[Input for this task — start]

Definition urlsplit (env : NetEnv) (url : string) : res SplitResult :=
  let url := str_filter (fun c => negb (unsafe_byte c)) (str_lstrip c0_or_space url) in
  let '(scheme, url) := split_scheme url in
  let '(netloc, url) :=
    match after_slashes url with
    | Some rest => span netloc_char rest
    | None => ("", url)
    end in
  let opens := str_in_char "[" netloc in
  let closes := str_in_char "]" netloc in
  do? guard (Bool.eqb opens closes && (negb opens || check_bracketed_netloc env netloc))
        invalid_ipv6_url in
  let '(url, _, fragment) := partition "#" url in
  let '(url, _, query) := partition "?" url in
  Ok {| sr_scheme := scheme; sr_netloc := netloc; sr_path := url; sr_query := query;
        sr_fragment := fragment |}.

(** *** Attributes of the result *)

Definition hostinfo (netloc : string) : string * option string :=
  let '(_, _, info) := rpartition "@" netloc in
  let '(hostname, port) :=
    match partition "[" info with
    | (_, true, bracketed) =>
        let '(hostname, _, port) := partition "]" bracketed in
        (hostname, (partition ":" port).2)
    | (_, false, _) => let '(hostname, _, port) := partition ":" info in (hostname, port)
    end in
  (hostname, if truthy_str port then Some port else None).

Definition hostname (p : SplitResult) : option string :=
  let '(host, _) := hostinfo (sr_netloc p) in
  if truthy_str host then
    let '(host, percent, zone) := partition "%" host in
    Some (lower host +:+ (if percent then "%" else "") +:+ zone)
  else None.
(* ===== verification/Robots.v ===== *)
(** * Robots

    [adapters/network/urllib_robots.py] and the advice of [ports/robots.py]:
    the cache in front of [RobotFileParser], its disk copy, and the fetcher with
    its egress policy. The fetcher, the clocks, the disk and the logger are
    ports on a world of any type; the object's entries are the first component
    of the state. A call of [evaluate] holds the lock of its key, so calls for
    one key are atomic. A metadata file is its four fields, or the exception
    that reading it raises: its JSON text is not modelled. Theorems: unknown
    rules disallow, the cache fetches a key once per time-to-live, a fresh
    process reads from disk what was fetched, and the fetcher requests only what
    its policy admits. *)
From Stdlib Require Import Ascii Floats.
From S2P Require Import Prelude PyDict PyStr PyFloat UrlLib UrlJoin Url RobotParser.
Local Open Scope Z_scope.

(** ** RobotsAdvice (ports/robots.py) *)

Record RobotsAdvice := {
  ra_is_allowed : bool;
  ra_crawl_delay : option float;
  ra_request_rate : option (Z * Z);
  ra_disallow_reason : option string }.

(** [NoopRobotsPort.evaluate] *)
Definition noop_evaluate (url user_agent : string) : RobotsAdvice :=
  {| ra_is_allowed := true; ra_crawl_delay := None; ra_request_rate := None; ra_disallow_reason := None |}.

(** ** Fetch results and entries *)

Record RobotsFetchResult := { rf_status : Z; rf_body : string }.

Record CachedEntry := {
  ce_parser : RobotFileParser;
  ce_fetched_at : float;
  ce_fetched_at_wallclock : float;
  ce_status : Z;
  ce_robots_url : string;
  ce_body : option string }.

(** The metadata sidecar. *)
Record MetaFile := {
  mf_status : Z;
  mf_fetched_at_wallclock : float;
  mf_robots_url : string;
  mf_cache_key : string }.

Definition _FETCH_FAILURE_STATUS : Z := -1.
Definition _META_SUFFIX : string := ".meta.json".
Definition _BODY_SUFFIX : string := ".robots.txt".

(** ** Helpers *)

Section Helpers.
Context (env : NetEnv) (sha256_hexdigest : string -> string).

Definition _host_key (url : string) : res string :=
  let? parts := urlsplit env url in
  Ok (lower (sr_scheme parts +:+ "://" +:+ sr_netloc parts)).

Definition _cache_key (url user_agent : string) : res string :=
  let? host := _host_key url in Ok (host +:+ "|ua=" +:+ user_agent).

[Input for this task — finish]

_What you are asked to do_
The records need to be reproduced in their entirety, word for word.

_Answer section_
Definition urlsplit (env : NetEnv) (url : string) : res SplitResult :=
  let url := str_filter (fun c => negb (unsafe_byte c)) (str_lstrip c0_or_space url) in
  let '(scheme, url) := split_scheme url in
  let '(netloc, url) :=
    match after_slashes url with
    | Some rest => span netloc_char rest
    | None => ("", url)
    end in
  let opens := str_in_char "[" netloc in
  let closes := str_in_char "]" netloc in
  do? guard (Bool.eqb opens closes && (negb opens || check_bracketed_netloc env netloc))
        invalid_ipv6_url in
  let '(url, _, fragment) := partition "#" url in
  let '(url, _, query) := partition "?" url in
  Ok {| sr_scheme := scheme; sr_netloc := netloc; sr_path := url; sr_query := query;
        sr_fragment := fragment |}.

(** *** Attributes of the result *)

Definition hostinfo (netloc : string) : string * option string :=
  let '(_, _, info) := rpartition "@" netloc in
  let '(hostname, port) :=
    match partition "[" info with
    | (_, true, bracketed) =>
        let '(hostname, _, port) := partition "]" bracketed in
        (hostname, (partition ":" port).2)
    | (_, false, _) => let '(hostname, _, port) := partition ":" info in (hostname, port)
    end in
  (hostname, if truthy_str port then Some port else None).

Definition hostname (p : SplitResult) : option string :=
  let '(host, _) := hostinfo (sr_netloc p) in
  if truthy_str host then
    let '(host, percent, zone) := partition "%" host in
    Some (lower host +:+ (if percent then "%" else "") +:+ zone)
  else None.
(* ===== verification/Robots.v ===== *)
(** * Robots

    [adapters/network/urllib_robots.py] and the advice of [ports/robots.py]:
    the cache in front of [RobotFileParser], its disk copy, and the fetcher with
    its egress policy. The fetcher, the clocks, the disk and the logger are
    ports on a world of any type; the object's entries are the first component
    of the state. A call of [evaluate] holds the lock of its key, so calls for
    one key are atomic. A metadata file is its four fields, or the exception
    that reading it raises: its JSON text is not modelled. Theorems: unknown
    rules disallow, the cache fetches a key once per time-to-live, a fresh
    process reads from disk what was fetched, and the fetcher requests only what
    its policy admits. *)
From Stdlib Require Import Ascii Floats.
From S2P Require Import Prelude PyDict PyStr PyFloat UrlLib UrlJoin Url RobotParser.
Local Open Scope Z_scope.

(** ** RobotsAdvice (ports/robots.py) *)

Record RobotsAdvice := {
  ra_is_allowed : bool;
  ra_crawl_delay : option float;
  ra_request_rate : option (Z * Z);
  ra_disallow_reason : option string }.

(** [NoopRobotsPort.evaluate] *)
Definition noop_evaluate (url user_agent : string) : RobotsAdvice :=
  {| ra_is_allowed := true; ra_crawl_delay := None; ra_request_rate := None; ra_disallow_reason := None |}.

(** ** Fetch results and entries *)

Record RobotsFetchResult := { rf_status : Z; rf_body : string }.

Record CachedEntry := {
  ce_parser : RobotFileParser;
  ce_fetched_at : float;
  ce_fetched_at_wallclock : float;
  ce_status : Z;
  ce_robots_url : string;
  ce_body : option string }.

(** The metadata sidecar. *)
Record MetaFile := {
  mf_status : Z;
  mf_fetched_at_wallclock : float;
  mf_robots_url : string;
  mf_cache_key : string }.

Definition _FETCH_FAILURE_STATUS : Z := -1.
Definition _META_SUFFIX : string := ".meta.json".
Definition _BODY_SUFFIX : string := ".robots.txt".

(** ** Helpers *)

Section Helpers.
Context (env : NetEnv) (sha256_hexdigest : string -> string).

Definition _host_key (url : string) : res string :=
  let? parts := urlsplit env url in
  Ok (lower (sr_scheme parts +:+ "://" +:+ sr_netloc parts)).

Definition _cache_key (url user_agent : string) : res string :=
  let? host := _host_key url in Ok (host +:+ "|ua=" +:+ user_agent).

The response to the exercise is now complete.